Social studies standards
The House also passed House File 2510, a measure making multiple changes to Iowa’s social studies instruction standards, in a 60-36 vote.
The bill requires social studies instruction to include information on federal, state and local levels of government, the history of the “secular and religious ideals and institutions of liberty,” discussion of “exemplary figures in western civilization, the United States and state of Iowa,” and the “cultural heritage” of western civilization. Many of the provisions were requirements under a 2024 law for social studies instruction, which created a task force to make changes to the state’s standards. But Rep. Brooke Boden, R-Indianola, said the bill comes as the 2024 task force “missed the mark.”
“The task force failed to follow our legislative intent,” Boden said. “The new standards remain too vague, making implementation inconsistent and lacking straightforward, measurable teaching of history and civics. So here we are back again with the same language to ensure that our standards are met.”
The bill was amended to remove certain requirements duplicated through other legislation on civics education and addressing “prescriptive” language included in the bill on Holocaust language and instruction. The bill still includes requirements for U.S. history to include a unit related to the Holocaust, as well as “crimes against humanity that occurred under communist regimes.”
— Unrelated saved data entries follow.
(* ===== verification/TextDiff.v ===== *)
(** * Differences of texts ([toolruntime/diff.go])

    The shortest edit script of two lists of lines by Myers' algorithm, its hunks
    and the unified text.  Reading a slice out of range, a panic, is [None]. *)
From S2P Require Import Prelude GoLib GoText.
From Stdlib Require Import Ascii.

Local Open Scope Z_scope.
Local Open Scope list_scope.

(** ** Edit scripts *)

Record editEntry := mkEdit { ed_kind : ascii; ed_text : string }.

Definition kind_context : ascii := " "%char.
Definition kind_delete : ascii := "-"%char.
Definition kind_insert : ascii := "+"%char.

(** Reading and writing a slice at an index. *)
Definition read {A} (l : list A) (i : Z) : option A := if decide (i < 0) then None else l !! Z.to_nat i.
Definition write {A} (l : list A) (i : Z) (x : A) : option (list A) :=
  if decide (0 <= i < Z.of_nat (length l)) then Some (<[Z.to_nat i := x]> l) else None.

Section Myers.
Context (oldLines newLines : list string).
Abbreviation nOld := (Z.of_nat (length oldLines)).
Abbreviation mNew := (Z.of_nat (length newLines)).

(** The loop over equal lines. *)
Fixpoint snake (fuel : nat) (x y : Z) : option (Z * Z) :=
  match fuel with
  | O => None
  | S fuel =>
    if decide (x < nOld /\ y < mNew) then
      match read oldLines x, read newLines y with
      | Some s, Some t => if decide (s = t) then snake fuel (x + 1) (y + 1) else Some (x, y)
      | _, _ => None
      end
    else Some (x, y)
  end.

(** The step of a diagonal: the point it starts from, and whether it comes from the
    diagonal above (an insertion). *)
Definition from_above (v : list Z) (mx d k : Z) : option bool :=
  if decide (k = - d) then Some true
  else if decide (k = d) then Some false
  else a ← read v (k - 1 + mx); b ← read v (k + 1 + mx); Some (bool_decide (a < b)).

Definition start_of (v : list Z) (mx d k : Z) : option Z :=
  up ← from_above v mx d k;
  if (up : bool) then read v (k + 1 + mx) else (fun x => x + 1) <$> read v (k - 1 + mx).

(** The diagonals of a round; [true] when the end of both texts is reached. *)
Fixpoint diagonals (ks : list Z) (mx d : Z) (v : list Z) : option (list Z * bool) :=
  match ks with
  | [] => Some (v, false)
  | k :: rest =>
    x ← start_of v mx d k;
    p ← snake (S (length oldLines)) x (x - k);
    v ← write v (k + mx) p.1;
    if decide (nOld <= p.1 /\ mNew <= p.2) then Some (v, true) else diagonals rest mx d v
  end.

(** [for k := -d; k <= d; k += 2]. *)
Definition round_diagonals (d : Z) : list Z := (fun i => - d + 2 * Z.of_nat i) <$> seq 0 (S (Z.to_nat d)).

(** The equal lines before a point, backwards, put before the entries [acc]. *)
Fixpoint back_diagonal (fuel : nat) (x y px py : Z) (acc : list editEntry) : option (Z * Z * list editEntry) :=
  match fuel with
  | O => None
  | S fuel =>
    if decide (px < x /\ py < y) then
      s ← read oldLines (x - 1); back_diagonal fuel (x - 1) (y - 1) px py (mkEdit kind_context s :: acc)
    else Some (x, y, acc)
  end.

(** The rounds backwards.  The code appends the entries and reverses them at the
    end; here each goes to the front. *)
Fixpoint back_rounds (dd : nat) (trace : list (list Z)) (mx x y : Z) (acc : list editEntry) : option (Z * Z * list editEntry) :=
  match dd with
  | O => Some (x, y, acc)
  | S dd' =>
    let k := x - y in
    v ← trace !! dd;
    up ← from_above v mx (Z.of_nat dd) k;
    let prevK := if (up : bool) then k + 1 else k - 1 in
    prevX ← read v (prevK + mx);
    let prevY := prevX - prevK in
    p ← back_diagonal (S (length oldLines)) x y prevX prevY acc;
    let '(x, y, acc) := p in
    if decide (x = prevX) then
      s ← read newLines (y - 1); back_rounds dd' trace mx x (y - 1) (mkEdit kind_insert s :: acc)
    else
      s ← read oldLines (x - 1); back_rounds dd' trace mx (x - 1) y (mkEdit kind_delete s :: acc)
  end.

Definition backtrackEdits (trace : list (list Z)) (d : nat) (mx : Z) : option (list editEntry) :=
  p ← back_rounds d trace mx nOld mNew [];
  let '(x, y, acc) := p in
  (fun q => q.2) <$> back_diagonal (S (length oldLines)) x y 0 0 acc.

(** The rounds; the trace holds the diagonals before each of them. *)
Fixpoint rounds (fuel : nat) (mx : Z) (v : list Z) (trace : list (list Z)) : option (list editEntry) :=
  match fuel with
  | O => Some []
  | S fuel =>
    let d := length trace in
    let trace := trace ++ [v] in
    r ← diagonals (round_diagonals (Z.of_nat d)) mx (Z.of_nat d) v;
    if (r.2 : bool) then backtrackEdits trace d mx else rounds fuel mx r.1 trace
  end.

Definition diffLines : option (list editEntry) :=
  match oldLines, newLines with
  | [], [] => Some []
  | [], _ => Some (mkEdit kind_insert <$> newLines)
  | _, [] => Some (mkEdit kind_delete <$> oldLines)
  | _, _ =>
    let mx := nOld + mNew in
    rounds (S (Z.to_nat mx)) mx (replicate (Z.to_nat (2 * mx + 1)) 0) []
  end.
End Myers.

(** ** What an edit script does *)

(** The lines of the old and of the new text, and the number of changes. *)
Definition old_side (es : list editEntry) : list string := ed_text <$> filter (fun e => ed_kind e <> kind_insert) es.
Definition new_side (es : list editEntry) : list string := ed_text <$> filter (fun e => ed_kind e <> kind_delete) es.
Definition changes (es : list editEntry) : nat := length (filter (fun e => ed_kind e <> kind_context) es).
Definition edit_kind (e : editEntry) : Prop := ed_kind e = kind_context \/ ed_kind e = kind_delete \/ ed_kind e = kind_insert.

Lemma old_side_app es fs : old_side (es ++ fs) = old_side es ++ old_side fs.
Proof. unfold old_side. by rewrite filter_app, fmap_app. Qed.
Lemma new_side_app es fs : new_side (es ++ fs) = new_side es ++ new_side fs.
Proof. unfold new_side. by rewrite filter_app, fmap_app. Qed.
Lemma changes_app es fs : changes (es ++ fs) = (changes es + changes fs)%nat.
Proof. unfold changes. by rewrite filter_app, length_app. Qed.

(** A script of the two texts. *)
Definition edits_of (old new : list string) (es : list editEntry) : Prop :=
  Forall edit_kind es /\ old_side es = old /\ new_side es = new.

Lemma edits_of_app o1 n1 o2 n2 es fs : edits_of o1 n1 es -> edits_of o2 n2 fs -> edits_of (o1 ++ o2) (n1 ++ n2) (es ++ fs).
Proof.
  intros (H1 & <- & <-) (H2 & <- & <-). unfold edits_of. rewrite Forall_app, old_side_app, new_side_app. done.
Qed.

Lemma edits_of_one s : edits_of [s] [s] [mkEdit kind_context s].
Proof. split_and!; [by repeat constructor|done..]. Qed.
Lemma edits_of_delete s : edits_of [s] [] [mkEdit kind_delete s].
Proof. split_and!; [repeat constructor; by right; left|done..]. Qed.
Lemma edits_of_insert s : edits_of [] [s] [mkEdit kind_insert s].
Proof. split_and!; [repeat constructor; by right; right|done..]. Qed.

Lemma edits_of_deletes l : edits_of l [] (mkEdit kind_delete <$> l) /\ changes (mkEdit kind_delete <$> l) = length l.
Proof.
  induction l as [|s l [IH IHc]]; [done|]. split.
  - apply (edits_of_app [s] [] l [] [_]); [apply edits_of_delete|done].
  - rewrite fmap_cons. change (S (changes (mkEdit kind_delete <$> l)) = S (length l)). by rewrite IHc.
Qed.

Lemma edits_of_inserts l : edits_of [] l (mkEdit kind_insert <$> l) /\ changes (mkEdit kind_insert <$> l) = length l.
Proof.
  induction l as [|s l [IH IHc]]; [done|]. split.
  - apply (edits_of_app [] [s] [] l [_]); [apply edits_of_insert|done].
  - rewrite fmap_cons. change (S (changes (mkEdit kind_insert <$> l)) = S (length l)). by rewrite IHc.
Qed.

(** A script has at least as many changes as one text has lines more than the other. *)
Lemma changes_side old new es : edits_of old new es -> (length old <= length new + changes es)%nat /\ (length new <= length old + changes es)%nat.
Proof.
  intros (Hf & <- & <-). induction Hf as [|[k s] es Hk _ [IH1 IH2]]; [done|]. destruct Hk as [Hk|[Hk|Hk]]; cbn in Hk; subst k.
  - change (S (length (old_side es)) <= S (length (new_side es)) + changes es /\ S (length (new_side es)) <= S (length (old_side es)) + changes es)%nat. lia.
  - change (S (length (old_side es)) <= length (new_side es) + S (changes es) /\ length (new_side es) <= S (length (old_side es)) + S (changes es))%nat. lia.
  - change (length (old_side es) <= S (length (new_side es)) + S (changes es) /\ S (length (new_side es)) <= length (old_side es) + S (changes es))%nat. lia.
Qed.

(** ** Points that edits reach *)

Section Reach.
Context (oldLines newLines : list string).
Abbreviation nOld := (Z.of_nat (length oldLines)).
Abbreviation mNew := (Z.of_nat (length newLines)).

Definition equal_at (x y : Z) : Prop :=
  0 <= x /\ 0 <= y /\ exists s, oldLines !! Z.to_nat x = Some s /\ newLines !! Z.to_nat y = Some s.

(** Points reached with that many insertions and deletions; the grid is not left
    by equal lines only. *)
Inductive reach : nat -> Z -> Z -> Prop :=
  | reach_start : reach 0 0 0
  | reach_insert d x y : reach d x y -> reach (S d) x (y + 1)
  | reach_delete d x y : reach d x y -> reach (S d) (x + 1) y
  | reach_equal d x y : reach d x y -> equal_at x y -> reach d (x + 1) (y + 1).

Lemma equal_at_lt x y : equal_at x y -> 0 <= x < nOld /\ 0 <= y < mNew.
Proof. intros (? & ? & s & Hx%lookup_lt_Some & Hy%lookup_lt_Some). lia. Qed.

Lemma reach_pos d x y : reach d x y -> 0 <= x /\ 0 <= y /\ Z.abs (x - y) <= Z.of_nat d /\ (Z.of_nat d - (x - y)) mod 2 = 0.
Proof.
  induction 1 as [|d x y _ IH|d x y _ IH|d x y _ IH _]; [done|..]; destruct IH as (? & ? & ? & Hp).
  - split_and!; [lia..|]. replace (Z.of_nat (S d) - (x - (y + 1))) with (Z.of_nat d - (x - y) + 1 * 2) by lia. by rewrite Z.mod_add.
  - split_and!; [lia..|]. by replace (Z.of_nat (S d) - (x + 1 - y)) with (Z.of_nat d - (x - y)) by lia.
  - split_and!; [lia..|]. by replace (x + 1 - (y + 1)) with (x - y) by lia.
Qed.

(** A point beyond the texts costs more than the point at their border. *)
Lemma reach_clip d x y : reach d x y ->
  exists d', reach d' (Z.min x nOld) (Z.min y mNew) /\ Z.of_nat d' + (x - Z.min x nOld) + (y - Z.min y mNew) <= Z.of_nat d.
Proof.
  induction 1 as [|d x y _ (d' & IH & Hd)|d x y _ (d' & IH & Hd)|d x y _ (d' & IH & Hd) He].
  - exists 0%nat. rewrite !Z.min_l by lia. split; [constructor|lia].
  - destruct (decide (y < mNew)).
    + exists (S d'). replace (Z.min (y + 1) mNew) with (Z.min y mNew + 1) by lia. split; [by constructor|lia].
    + exists d'. replace (Z.min (y + 1) mNew) with (Z.min y mNew) by lia. split; [done|lia].
  - destruct (decide (x < nOld)).
    + exists (S d'). replace (Z.min (x + 1) nOld) with (Z.min x nOld + 1) by lia. split; [by constructor|lia].
    + exists d'. replace (Z.min (x + 1) nOld) with (Z.min x nOld) by lia. split; [done|lia].
  - exists d'. pose proof (equal_at_lt _ _ He). rewrite !Z.min_l in * by lia. split; [by constructor|lia].
Qed.

Lemma reach_inv d x y : reach d x y ->
  (d = 0%nat /\ x = 0 /\ y = 0) \/ (exists d', d = S d' /\ (reach d' x (y - 1) \/ reach d' (x - 1) y))
  \/ (reach d (x - 1) (y - 1) /\ equal_at (x - 1) (y - 1)).
Proof.
  destruct 1 as [|d x y H|d x y H|d x y H He]; [by left| | |].
  - right. left. exists d. split; [done|]. left. by replace (y + 1 - 1) with y by lia.
  - right. left. exists d. split; [done|]. right. by replace (x + 1 - 1) with x by lia.
  - right. right. replace (x + 1 - 1) with x by lia. by replace (y + 1 - 1) with y by lia.
Qed.

Lemma reach_step_insert d x y : reach d x (y - 1) -> reach (S d) x y.
Proof. intros H. replace y with (y - 1 + 1) by lia. by constructor. Qed.
Lemma reach_step_delete d x y : reach d (x - 1) y -> reach (S d) x y.
Proof. intros H. replace x with (x - 1 + 1) by lia. by constructor. Qed.

Lemma reach_run d x y j : reach d x y -> 0 <= j -> (forall i, 0 <= i < j -> equal_at (x + i) (y + i)) -> reach d (x + j) (y + j).
Proof.
  intros H Hj. pattern j. apply natlike_ind; [..|done].
  - intros _. by rewrite !Z.add_0_r.
  - intros i Hi IH He. rewrite !Z.add_succ_r. apply reach_equal; [apply IH; intros i' Hi'; apply He; lia|apply He; lia].
Qed.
Rep. Monica Kurth, D-Davenport, said the bill states the Department of Education “shall not use the draft social studies standards” that were created following the 2024 law. She asked why the Department of Education social studies experts who developed the curriculum did not comply with the requirements of the law.
“Could it be that it was highly prescriptive, highly slanted, in that the requirements in that law were not acceptable to them as experts?” Kurth said. “They favored an approach that gave guidelines, but not a step-by-step curriculum that could be considered not age-appropriate, and that presented a one-sided, unrealistic view of the development of this country.”
She criticized the 2024 bill as being taken from the conservative think tank Civics Alliance, and that this year’s bill is another piece of model legislation introduced by the organization. She quoted an interview with David Randall, executive director of Civics Alliance, who said, “we’re only just getting the first wave of laws onto the books, so we’re seeing day by day exactly how radical activists in bureaucracies sabotage or fail to enforce laws, and what needs to be done to ensure the laws go into effect.
“We have model legislation for oversight and compliance, but to make it most effective we need to see exactly what sorts of evasion and sabotage are used,” Randall said. “But the most important thing is, we’re not declaring victory and going to sleep just because a law is passed. We’re keeping on working to make sure a law is enforced. ”
The state education department following the guidance of social studies experts in drafting the social studies curriculum standards prompted the state to go “into this next stage of this battle,” Kurth said.
Boden disagreed with this characterization of the bill.
“This legislation is not slated and it is not one sided,” Boden said. “This is not about politics. It’s about preparation. It’s about ensuring that our next generation understands the principles and liberty, of … limited government, civic responsibility. It is about equipping our students with knowledge that they need to preserve their freedoms that we cherish and I have the full confidence that our students are capable of learning that, even in the fifth grade.”
Both measures go to the Iowa Senate for further consideration.